Are Allergies Increasing?

My first reaction was, "Probably not.  More like increasingly neurotic parents turning little things into disasters."  But to my surprise, a number of studies do show that various types of allergic reactions are on the rise in Western nations.  This study shows an 18% increase in food allergies among under 18s in the U.S. from 1997 to 2007.  This study, while showing no increase in Switzerland adolescents after 1992, indicates that there was a definite increase before then.  Similarly, this study of German children showed a large increase in the latter half of the 20th century, but nothing since the start of the new century.  This study of a variety of allergic reactions in British children shows a noticeable increase in many forms of allergies, although perhaps decline in the last few years.  What was especially startling, however, was this:
Among adults, national surveys have found that there has been no recent increase in the population geometric mean total IgE (45 in men and 30 in women in 1995–6 and 42 in men and 27 in women in 2001).
Why allergies increasing among children, but not adults?   It isn't like the children don't generally grow up to be adults.

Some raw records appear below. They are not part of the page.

(** The round of [pipewrite] at a full pipe. *)
Lemma write_full s s' pp addr n i fuel :
  calm s p → lock_free (Lpipe pi) (k_x s) → k_x s' = acquired (Lpipe pi) (k_x s) → k_procs s' = k_procs s →
  k_pipes s' !! pi = Some pp → pipe_ok pp → length (queue pp) = Z.to_nat PIPESIZE →
  pi_readopen pp ≠ 0 → p_killed (proc_at s p) = 0 → i < n →
  loop (S fuel) (pipewrite_loop pi p addr n) i s' [] =
    Stuck (asleep (s' <| k_procs := wake (ChPipeRead pi) (Some p) (k_procs s) |>) (k_x s) p (ChPipeWrite pi)).
Proof.
  intros Hc Hl Hx Hps Hpp Hok Hq Ho Hk Hi. cbn [loop]. apply bind_Stuck. unfold pipewrite_loop, get_pipe.
  rewrite (proj2 (Z.leb_gt _ _)) by done.
  rewrite bind_gets, (lookup_total_correct _ _ _ Hpp), (proj2 (Z.eqb_neq _ _) Ho), bind_assoc.
  erewrite bind_Ok by (by apply (inside_killed s)).
  assert (proc_at s' p = proc_at s p) as -> by (unfold proc_at; by rewrite Hps).
  rewrite Hk, bind_ret, full_spec, bool_decide_true by done. cbn [Z.eqb negb].
  erewrite bind_Ok by (by apply (inside_wakeup s)). apply bind_Stuck, sleep_stuck, inside_can_sleep; try done.
  simpl. rewrite length_wake. apply Hc.
Qed.

(** ** Properties *)

(** The process can have [n] bytes written at [addr], or read from there. *)
Definition buffer_ok (perm : memory → gmap (list Z) Z → Z → bool) (s : kstate) T (addr n : Z) : Prop :=
  0 <= n ∧ 0 <= addr ∧ addr + n <= p_sz (proc_at s p) ∧
  ∀ va, addr <= va < addr + n → is_mapped (k_mem s) T va = true → perm (k_mem s) T va = true.

(** What [piperead] gives when it does not wait: [k] bytes left the queue for the
    process, all that were asked for and there, fewer only when memory ran out. *)
Definition read_result (s : kstate) T (addr n : Z) (pp : pipe) (o : outcome kstate Z) (e : env) : Prop :=
  ∃ r k pp' m' h' T' fl',
    o = Ok r (pipe_after s pp' m' h' (ChPipeWrite pi)) e ∧
    user_ok (pipe_after s pp' m' h' (ChPipeWrite pi)) T' fl' B root p ∧
    pipe_ok pp' ∧ queue pp = views m' T' addr k ++ queue pp' ∧
    ((r = Z.of_nat k ∧ k = Nat.min (Z.to_nat n) (length (queue pp)) ∧
      touched (k_mem s) T m' T' B addr (addr + Z.of_nat k)) ∨
     (Z.of_nat k < n ∧ (r = if Z.of_nat k =? 0 then -1 else Z.of_nat k) ∧ (length fl' <= 1)%nat ∧
      touched (k_mem s) T m' T' B addr (addr + Z.of_nat k + 1))).

Lemma piperead_ready s T fl pp addr n e :
  pipe_user s T fl pp → buffer_ok is_writable s T addr n → queue pp ≠ [] ∨ pi_writeopen pp = 0 →
  read_result s T addr n pp (piperead pi addr n s e) e.
Proof.
  intros Hp (Hn & Ha & Hb & Hw) Hor. destruct (pipe_enter s T fl pp e Hp) as [E1 E2].
  destruct Hp as [Hc Hl Hu Hpp Hok]. pose proof (user_ok_inside s T fl Hc Hu) as Hu1.
  destruct (read_loop (S (Z.to_nat n)) (inside s) T fl addr n 0 pp e)
    as (r & k & pp' & m' & h' & T' & fl' & E3 & Hd); try done; try lia; [intros va Hva; apply Hw; lia|].
  unfold read_done in Hd. rewrite !Z.add_0_l, !Z.add_0_r, Z.sub_0_r in Hd.
  exists r, k, pp', m', h', T', fl'. split.
  { unfold piperead. erewrite bind_Ok by exact E1. erewrite bind_Ok by exact E2.
    erewrite bind_Ok by (by apply (pipe_wait_ready _ pp)). cbn [negb]. erewrite bind_Ok by exact E3.
    rewrite (pipe_leave s) by done. by rewrite pipe_after_eq. }
  assert (∃ hi, read_post (inside s) T addr hi pp k pp' m' h' T' fl') as [hi [R1 R2 R3 R4 R5]].
  { destruct Hd as [(_ & _ & Hd)|(_ & _ & _ & Hd)]; by eexists. }
  split; [by apply user_ok_leave|]. split; [done|]. split; [done|].
  destruct Hd as [(-> & Hk & [])|(Hfl & Hlt & -> & [])]; [by left|by right].
Qed.

(** C12: [piperead] is a FIFO's dequeue.  With data in the pipe, or with the write
    end closed, it moves the oldest bytes of the queue, as many as were asked for
    and are there, to the process's buffer and returns their number, 0 at end of
    file; only with memory exhausted does it move fewer (-1 for none).  The rest of
    the queue stays in order.  With an empty pipe that still has a writer it sleeps
    on the pipe's read channel and leaves the lock free, and a killed process gets
    -1 and changes nothing. *)
Theorem piperead_dequeues s T fl pp addr n :
  pipe_user s T fl pp → buffer_ok is_writable s T addr n →
  (queue pp ≠ [] ∨ pi_writeopen pp = 0 → ∀ e, read_result s T addr n pp (piperead pi addr n s e) e) ∧
  (queue pp = [] ∧ pi_writeopen pp ≠ 0 →
     (p_killed (proc_at s p) ≠ 0 → ∀ e, piperead pi addr n s e = Ok (-1) s e) ∧
     (p_killed (proc_at s p) = 0 →
        ∃ sw, piperead pi addr n s [] = Stuck sw ∧ waits_on (ChPipeRead pi) sw ∧ k_pipes sw = k_pipes s)).
Proof.
  intros Hp Hb. split; [intros Hor e; by eapply piperead_ready|]. intros [Hq Ho].
  pose proof Hp as [Hc Hl Hu Hpp Hok].
  assert (length (k_procs (inside s)) = NPROC) as Hlen by (simpl; apply Hc).
  split; intros Hk.
  - intros e. destruct (pipe_enter s T fl pp e Hp) as [E1 E2].
    destruct (pipe_wait_empty s (inside s) pp e) as [Hw _]; try done.
    unfold piperead. erewrite bind_Ok by exact E1. erewrite bind_Ok by exact E2. erewrite bind_Ok by (by apply Hw).
    cbn [negb]. erewrite bind_Ok by (by apply (inside_release s)). unfold mret, M_ret. f_equal. by destruct s.
  - destruct (pipe_enter s T fl pp [] Hp) as [E1 E2].
    destruct (pipe_wait_empty s (inside s) pp []) as [_ Hw]; try done.
    exists (asleep (inside s) (k_x s) p (ChPipeRead pi)). split; [|split; [by apply asleep_waits|done]].
    unfold piperead. erewrite bind_Ok by exact E1. erewrite bind_Ok by exact E2. apply bind_Stuck. by apply Hw.
Qed.

(** What [pipewrite] does while nobody else runs: [k] bytes of the process were
    queued; all [n] of them, fewer only when memory ran out or the pipe is full,
    and then the writer waits. *)
Definition write_result (s : kstate) T (addr n : Z) (pp : pipe) (o : outcome kstate Z) (e : env) : Prop :=
  ∃ k pp' m' h' T' fl',
    pipe_ok pp' ∧ queue pp' = queue pp ++ views (k_mem s) T addr k ∧ faulted (k_mem s) T m' T' B ∧
    ((o = Ok (Z.of_nat k) (pipe_after s pp' m' h' (ChPipeRead pi)) e ∧
      user_ok (pipe_after s pp' m' h' (ChPipeRead pi)) T' fl' B root p ∧
      (Z.of_nat k = n ∨ (Z.of_nat k < n ∧ (length fl' <= 1)%nat))) ∨
     (Z.of_nat k < n ∧ length (queue pp') = Z.to_nat PIPESIZE ∧
      (e = [] → ∃ sw, o = Stuck sw ∧ waits_on (ChPipeWrite pi) sw ∧ k_pipes sw !! pi = Some pp' ∧
                      ∀ q, q ≠ p → proc_at sw q = wake (ChPipeRead pi) (Some p) (k_procs s) !!! q))).

Lemma pipewrite_open s T fl pp addr n e :
  pipe_user s T fl pp → buffer_ok is_user s T addr n → pi_readopen pp ≠ 0 → p_killed (proc_at s p) = 0 →
  write_result s T addr n pp (pipewrite pi addr n s e) e.
Proof.
  intros Hp (Hn & Ha & Hb & Hw) Ho Hk. destruct (pipe_enter s T fl pp e Hp) as [E1 E2].
  destruct Hp as [Hc Hl Hu Hpp Hok]. pose proof (user_ok_inside s T fl Hc Hu) as Hu1.
  pose proof (ca_xwf _ _ Hc) as W.
  destruct (write_loop (S (Z.to_nat n + length e)) (inside s) T fl addr n 0 pp e)
    as (k & pp' & m' & h' & T' & fl' & [W1 W2 W3 W4 W5] & Hd); try done; try lia.
  { split; [done|by apply xwf_acquired|by apply acquired_settled| |done].
    apply lock_free_acquired; [done|]. apply (ca_locks _ _ Hc). exact (ca_p _ _ Hc). }
  { intros va Hva. apply Hw. lia. }
  rewrite Z.add_0_r in W4. exists k, pp', m', h', T', fl'. split; [done|]. split; [done|]. split; [done|].
  unfold write_done in Hd. rewrite !Z.add_0_l in Hd. unfold pipewrite.
  erewrite bind_Ok by exact E1. erewrite bind_Ok by exact E2.
  destruct Hd as [[E3 Hkn]|(Hkn & Hq & fuel & E3)]; [left|right].
  - unfold loop_wait. erewrite bind_Ok by exact E3. cbv beta iota. rewrite (pipe_leave s) by done.
    rewrite pipe_after_eq. split; [done|]. split; [by apply user_ok_leave|done].
  - split; [done|]. split; [done|]. intros ->.
    set (s1 := with_mem (with_pipe (inside s) pp') m' h') in *.
    eexists. split; [apply bind_Stuck; unfold loop_wait; rewrite E3; eapply (write_full s); try done|].
    + unfold s1, with_pipe. simpl. by rewrite lookup_insert_eq.
    + destruct W3 as [_ ->]. done.
    + split; [apply asleep_waits; try done; simpl; rewrite length_wake; apply Hc|].
      split; [unfold s1, with_pipe; simpl; by rewrite lookup_insert_eq|].
      intros q Nq. unfold asleep, proc_at. simpl. by rewrite list_lookup_total_insert_ne.
Qed.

  1. The nightly news had a "preview" last night about the "epidemic" of peanut allergies in children. Didn't get a chance to catch the show, but I commented to my wife how strange it is how many people now have food allergies. When we were growing up, you never heard of a peanut allergy, in my kids generation, it was an occasional thing we'd see at the day care, and now it's an epidemic? Same thing with gluten allergies. What in the world is going on? Can the alarmists really be right about GMOs?

  2. I believe it has been linked to exposure to the outdoors and various potential allergens.

    If kids sit inside all day rather than going out to play, their immune systems don't develop correctly.

  3. Jon: the problem grew dramatically worse before GMOs -- and now the problem has stopped increasing, now GMO food is actually making it to market.

    I fear that the other explanation--kids not playing outside--might be a factor. Part of why polio became the scourge of the 20th century was that children were not exposed to as many pathogens growing up in relatively clean societies.